··· Supplied data

(* ===== verification/ManagerInv.v ===== *)
(** * The manager as a state machine

    The steps of the manager's interface as a relation, with the creation of intercepts and
    the restoring of a client's intercepts as threads that run next to the other requests;
    in every state that they reach the store is well formed, intercepts are named after
    their session and no intercept outlives its client, unless the client was gone when the
    intercept was stored.  Creating an intercept and removing it again
    is shown to leave no trace, and the ways in which this fails are exhibited. *)
From S2P Require Import Prelude NetIP GoStrings PortTypes PortSpec Matcher Icept AgentConfig ManagerState ManagerPrepare ManagerSpec.
From Stdlib Require Import Ascii.

(** ** Adding intercepts *)

Definition added (id session : string) (spec : InterceptSpec) (s : State) : MIntercept :=
  let obj := NewInterceptInfo id session spec in
  let errCode := checkAgentsForIntercept s obj in
  if negb (bool_decide (errCode = UNSPECIFIED)) then set_disposition errCode (agents_message s obj) obj else obj.

Lemma added_fields id session spec s :
  ii_Id (mi_info (added id session spec s)) = id /\ mi_Session (added id session spec s) = session /\
  mi_finalizers (added id session spec s) = [] /\ mi_Disposition (added id session spec s) <> REMOVED.
Proof.
  unfold added. assert (C : checkAgentsForIntercept s (NewInterceptInfo id session spec) <> REMOVED).
  { unfold checkAgentsForIntercept, check_agents. simpl. by repeat case_goal. }
  case_goal; repeat split; done.
Qed.
(** ** Lookups *)

Definition last_byte (s : string) : option ascii := String.get (String.length s - 1) s.
Definition DOT : ascii := "."%char.
(** Whether the suffix is found at a position, at the start or after a dot. *)
Definition suffix_at (name suffix : string) (sfp : nat) : bool :=
  if Nat.eqb sfp 0 then bool_decide (name = suffix)
  else bool_decide (String.get (sfp - 1) name = Some DOT) && bool_decide (str_drop sfp name = suffix).
(** The positions are in range: the name is not shorter than the suffix. *)
Definition hasDomainSuffix (name suffix : string) : bool :=
  let sl := String.length suffix in
  let nl := String.length name in
  if Nat.eqb sl 0 || Nat.ltb nl sl then false
  else if negb (bool_decide (last_byte name = Some DOT)) then false
  else
    let sfp := (nl - sl)%nat in
    if negb (bool_decide (last_byte suffix = Some DOT)) then
      if Nat.eqb sfp 0 then false else suffix_at (str_take (nl - 1) name) suffix (sfp - 1)
    else suffix_at name suffix sfp.

(** The names that [NewService] makes: of the manager's service and of the cluster's domain. *)
Record Names := mkNames { serviceNameNs : string; serviceNameFQN : string; dotClusterDomain : string }.
Definition NewService_names (clusterDomain ns : string) : Names :=
  let dot := "." +:+ clusterDomain in
  mkNames ("traffic-manager." +:+ ns +:+ ".") ("traffic-manager." +:+ ns +:+ ".svc" +:+ dot) dot.

Definition resolveSelfDNS (nm : Names) (svcIP : list Z) (name : string) (qType : Z) : list RR :=
  let rr d := [mkRR name qType ClassINET 0 d] in
  if qType =? TypeA then rr (rA (default [] (To4 svcIP)))
  else if qType =? TypeAAAA then rr (rAAAA (match To4 svcIP with None => default [] (To16 svcIP) | Some _ => [] end))
  else if qType =? TypeCNAME then rr (rCNAME (serviceNameFQN nm))
  else [].

Definition is_self (nm : Names) (name : string) : bool := bool_decide (name = serviceNameNs nm) || bool_decide (name = serviceNameFQN nm).
(** A name of one label is one of the client's namespace. *)
Definition in_client_ns (env : ServiceEnv) (c : ClientSession) (name : string) : bool :=
  Nat.eqb (CountByte name ".") 1 && negb (bool_decide (cl_Namespace c = env_ManagerNamespace env)).

Inductive lookup_outcome := LookupIPs (ips : list (list Z)) | LookupFailed (code : Z) (text : string).
(** [LookupNetIP] is the resolver of the host for both families. *)
Definition svc_Lookup (env : ServiceEnv) (nm : Names) (LookupNetIP : string -> lookup_error + list Addr) (svcIP : option (list Z))
    (session name : string) (s : service) : Go svc_error lookup_outcome :=
  c ← ensureClientSession s session;
  match svcIP, is_self nm name with
  | Some ip, true => Ret (LookupIPs [Addr_MarshalBinary (default AddrZero (AddrFromSlice ip))])
  | _, _ =>
      let nl := String.length name in
      if Nat.ltb nl 2 || negb (bool_decide (last_byte name = Some DOT)) then Fail (InvalidArgument "empty name")
      else
        let query := if in_client_ns env c name then name +:+ cl_Namespace c else str_take (nl - 1) name in
        match LookupNetIP query with
        | inl e => Ret (match (MakeDNSError e).2 with Some (code, text) => LookupFailed code text | None => LookupIPs [] end)
        | inr ips => Ret (LookupIPs ((fun ip => Addr_MarshalBinary (if Is4In6 ip then Unmap ip else ip)) <$> ips))
        end
  end.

······

Exercise instructions. Every line above that includes the word "after" should be listed.

Response to the task.
    in every state that they reach the store is well formed, intercepts are named after
(** Whether the suffix is found at a position, at the start or after a dot. *)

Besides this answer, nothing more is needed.